Ann G. Sjoerdsma, March 31, 2019
ANN LET ME SPEAK THE WAY YOU SPEAK ONLINE. I HAVE NO CLUE WHERE YOU LIVE IN SOUTHERN SHORES, BUT YOU OBVIOUSLY HAVEN’T SEEN THE WHOLE BEACH LINE, AND IF YOU DON’T THINK WE NEED BEACH REPLENISHMENT YOUR HEAD IS BURIED IN THE SAND OR SOMEWHERE ELSE! WHY DO YOU THINK PEOPLE COME HERE???????????
I don’t know about the timeline for us to tag on but we have to get in the game or there will be no more Southern shores beach for people to come to and help make it affordable for you and me and everyone else with the wonderful Taxes and money they spend.
Many of you have no idea how much tourist tax dollars the beach brings in and makes life affordable for you . It’s 95% of the reason people come here and pay big bucks
If sand nourishment is maintained it lasts and does a great job and provides a beautiful beach . There are many successful municipal projects to look at.
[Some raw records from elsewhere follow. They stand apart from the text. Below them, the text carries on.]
(* ===== verification/Prelude.v ===== *)
(** * A formal model of the Placitum json inspector

    The inspector checks HTTP calls and WebSocket frames against their contract,
    an OpenAPI document or a JSON Schema. A module in a proxy sends it requests
    over a message bus; it answers allow, score, deny or error. The files of this
    development follow the packages under src/, and every definition keeps the
    name of the function or type it translates where it can.

    ** The parts

    What the sources take from Go's standard library:
    - [GoString]: strings, unicode/utf8, strconv, encoding/hex, sort;
    - [GoFloat]: float64 arithmetic as rationals rounded to 53 bits; [FloatText]:
      the shortest decimal text of such a number, as JSON has it;
    - [GoTime], [Flags]: time.ParseDuration, and package flag with the integers and
      booleans it reads;
    - [FileTree]: os and path/filepath, the file system as a map from paths;
    - [Json]: the tokens and values of encoding/json, under the functions of
      internal/schema/scan.go that use them;
    - [JsonWrite]: its writer, with the escapes of strings and what it makes of
      documents inside documents, and the reading back of what it writes;
    - [Wire]: the Go types of tagged structs and their values, and Marshal and
      Unmarshal over them.

    The data the parts exchange:
    - [Protocol]: internal/protocol, requests, replies and their checks;
    - [Messages]: the tags of its structs, and so the bytes of the messages;
    - [Units], [Profile]: internal/config/profile.go and internal/overload, the
      profiles, their defaults and validation.

    The configuration:
    - [ConfFile], [Config]: internal/config/file.go, config.go and logship.go, the
      file inspector.conf and the settings of the process;
    - [Snapshot]: internal/config/profiles.go, the store of profiles and its
      reloads, overlapping as a step relation;
    - [Desired]: internal/desired, the manifest from the bus, its unpacking on a
      disk that may fail at every operation, and the loop that watches for it.

    The check of one call:
    - [Body]: internal/body, loading by locator; [Redis]: its store with the writing
      side, over a server with a state;
    - [Findings], [Schema]: internal/schema, contracts and what they report;
    - [Validate]: internal/validate, the order of the checks;
    - [Decide]: internal/decide, from an outcome to a verdict, asks and bans.

    The process around it:
    - [Queue]: internal/queue, the pool; submitters, workers, sweeper and Close as
      a step relation with time;
    - [AuditLog]: internal/audit, events and the sink that batches them, down to
      the bytes of a batch;
    - [Sink]: the goroutine of the sink and Close, as a step relation that refines
      the critical sections of [AuditLog];
    - [Handler]: cmd/inspector/handler.go and lists.go, from a message to what
      leaves the process; [Events]: the documents of its audit events;
    - [Text]: that all the text a reply may carry is valid UTF-8;
    - [Service]: the abstract server the inspector is to its clients;
    - [Main]: cmd/inspector/main.go, start-up and the running process: store, pool,
      handler and messages interleaved;
    - [Heartbeat]: its heartbeat, a goroutine whose readings anything may come
      between;
    - [Shutdown]: from the signal to the return of run, with the goroutines of the
      pool and of the sink running on;
    - [Probe]: cmd/probe, the health check, from its arguments to its exit status,
      and the profile of the image it is for.

    [Prelude] has errors, the result monad, machine integers, the lemmas and the
    automation the files share.

    ** How they interact

    [Main.process_step] puts the parts together as the sources do. A message goes
    to [Handler.receive], which answers it or hands a task to the pool
    ([Queue.pool_step]); the pool calls [Handler.evaluate] for every task once; that
    looks up the snapshot in force ([Snapshot.Store]), loads the objects
    ([Body.LoadMany]), runs the checks ([Validate.Run], which calls the contract of
    [Schema]), decides ([Decide.From], [Decide.Fire]) and sends. Meanwhile the
    watchers of the directory and of the desired state move the store by
    [Snapshot.store_step]; [Snapshot.Reload_steps], [Snapshot.ReloadFrom_steps] and
    [Desired.watch_step_steps] show that the operations are runs of these steps.
    [Heartbeat.live_step] puts the watcher of the desired state and the heartbeat
    beside this process, and [Shutdown.life_step] the goroutine of the sink
    ([Sink.step]) and that of main, which closes pool and sink on its way out.

    The components count on each other through interfaces: [Handler.Served] is
    what the store promises the handler, and [Handler.sound_served] discharges it
    from [Snapshot.snapshot_ok]; [Body.ConsistentStore] is what a store with a
    batch operation promises the loader, and [Body.redis_consistent] discharges it
    for Redis; [Service.server] is what the process promises its clients, and
    [Main.process_refines] discharges it.

    ** What is shown

    - Of the process: it refines the abstract server ([Main.process_refines]);
      every message gets the one answer it is due, and no answer is malformed
      ([Main.messages_answered]); it can always finish what it has
      ([Main.process_drains]) and exit ([Shutdown.exit_reached]); when it has exited
      nothing it took on is unanswered, and the events of its replies have been
      published as documents that read back ([Shutdown.exit_complete]); the bytes of
      its replies read back as the replies it made ([Main.replies_read_back]); its
      heartbeats tell the truth ([Heartbeat.heartbeats_true]) and stop
      ([Heartbeat.heartbeat_stops]); a healthy one denies the probe, from the bytes
      of the request to those of the reply ([Probe.probe_healthy]).
    - Of the messages: a request sent on parses as itself ([Messages.parsed_again]),
      and so does a reply ([Messages.replies_round_trip]). Both rest on
      [JsonWrite.parse_print] and [Wire.unmarshal_marshal].
    - Of one call: an allowed body has been validated whole
      ([Handler.allowed_body_validated], [Validate.Run_sound], [Validate.Run_gate]),
      a denial has a reason ([Handler.denial_justified]), replies are well formed
      ([Handler.inspect_reply]), the observe mode never denies
      ([Decide.From_observe]).
    - Of the pool: the invariants of every interleaving ([Queue.pool_sound]) and
      that it drains and Close returns ([Queue.pool_drains]).
    - Of the configuration: what validation accepts ([Profile.Validate_spec]), that
      the store always serves a sound snapshot ([Snapshot.store_sound]), that its
      watcher settles while the files stay ([Snapshot.Watch_settles]), that
      applying a manifest is all or nothing whatever the disk does
      ([Desired.Apply_whole]), that what is reported as applied is
      ([Desired.watch_reports]), that a manifest cannot write outside its directory
      ([Desired.Parse_confined]), that the file of settings reads back
      ([ConfFile.parse_render]).
    - Of the parts: batched loading is loading one by one ([Body.LoadMany_spec]),
      objects that were put are loaded ([Redis.put_loads]), what the scan accepts
      decodes ([Json.Scan_accepts_decodable]), scaling and summing of scores with the
      rounding and wrap-around of the machine ([Decide.ScaleScore_spec],
      [Decide.EvaluatePrior_spec]), durations and flags read back
      ([GoTime.ParseDuration_whole], [Probe.main_spec]), the sink loses nothing but what it counts
      ([AuditLog.sink_reachable_inv]), what it publishes reads back as what was
      added ([AuditLog.flush_read]), and Close returns when it is all out
      ([Sink.close_spec]).

    Lemmas that show the code do something its comments, documents or name do not
    suggest are named for it: [Units.ParseSize_number], [Decide.EvaluatePrior_wraps],
    [Decide.ScaleScore_tie], [Findings.clamp_spec], [Schema.finish_recounts],
    [Validate.Run_blank_body], [Body.Load_nonce_panics], [Snapshot.Reload_misses_edit],
    [Snapshot.store_goes_back], [Desired.HashWith_collides],
    [Handler.disabled_phase_fires], [Heartbeat.beat_forgets], [Queue.far_deadline_expires],
    [Sink.done_stays].

    ** Conventions

    A Go int or int64 is a [Z] with [wrap64] written where the code computes; a
    string is its bytes; a pointer that may be nil is an option; a map is a [gmap],
    and where the code ranges over one the theorems hold for every order the code's
    result does not depend on. A function that returns an error returns [result].
    A panic is the error [Panic]; [Handler.evaluate] is where it is recovered.
    Shared state under a mutex moves by step relations whose rules are the critical
    sections.

    Recursion that is not structural has fuel: [Json.Scan_fuel] is given the
    length of the body and one, since every token consumes a byte, and
    [Json.Scan_terminates] shows it is enough. The decoder's fuel is twice the
    length of the document, and [JsonWrite.document_fuel] shows that more changes
    nothing. [AuditLog.flush] counts the items pending; [GoTime.quantities] the bytes
    of the text, each of whose numbers takes at least one ([GoTime.quantities_fuel]).

    ** What is not modelled

    Libraries outside src/ are parameters, with what the code relies on as named
    hypotheses: the JSON Schema and OpenAPI validators, YAML, Redis, NATS and
    JetStream, SHA-256, AES-GCM, [url.Parse], [filepath.Abs], and the shared packages
    for lists, geography, log levels and heartbeat messages. Left out: logging, the
    times at which tickers tick and signals come, which are any, the connection
    handlers of the bus, the flow counters, and version.go, two variables the
    linker sets. *)
From Stdlib Require Export Ascii String Lia ZArith.
From stdpp Require Export base list strings gmap.
From stdpp Require Import tactics.

Declare Scope go_scope.
Delimit Scope go_scope with go.
Open Scope go_scope.
Open Scope Z_scope.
Of course it comes and goes that’s why you maintain it
Southern shores needs to get on board ASAP and treat this as they would any other municipal project that benefits everyone
LikeLike
Charles Nash.
Thank you. I agree. Just look at the beach. Go look at the Hillcrest Av. Beach. It is about 50 feet of useable/dry beach at high tide. And it is too sloped to sit on. If our beaches are not nourished soon (2022) tourists will go elsewhere (Duck, KH, KDH, NH) where beaches are twice as wide and flat. Our collected occupany taxes will drop requiring reduced services and/or raised taxes. Our property values will drop ( for all SS houses not just those near/on the beach).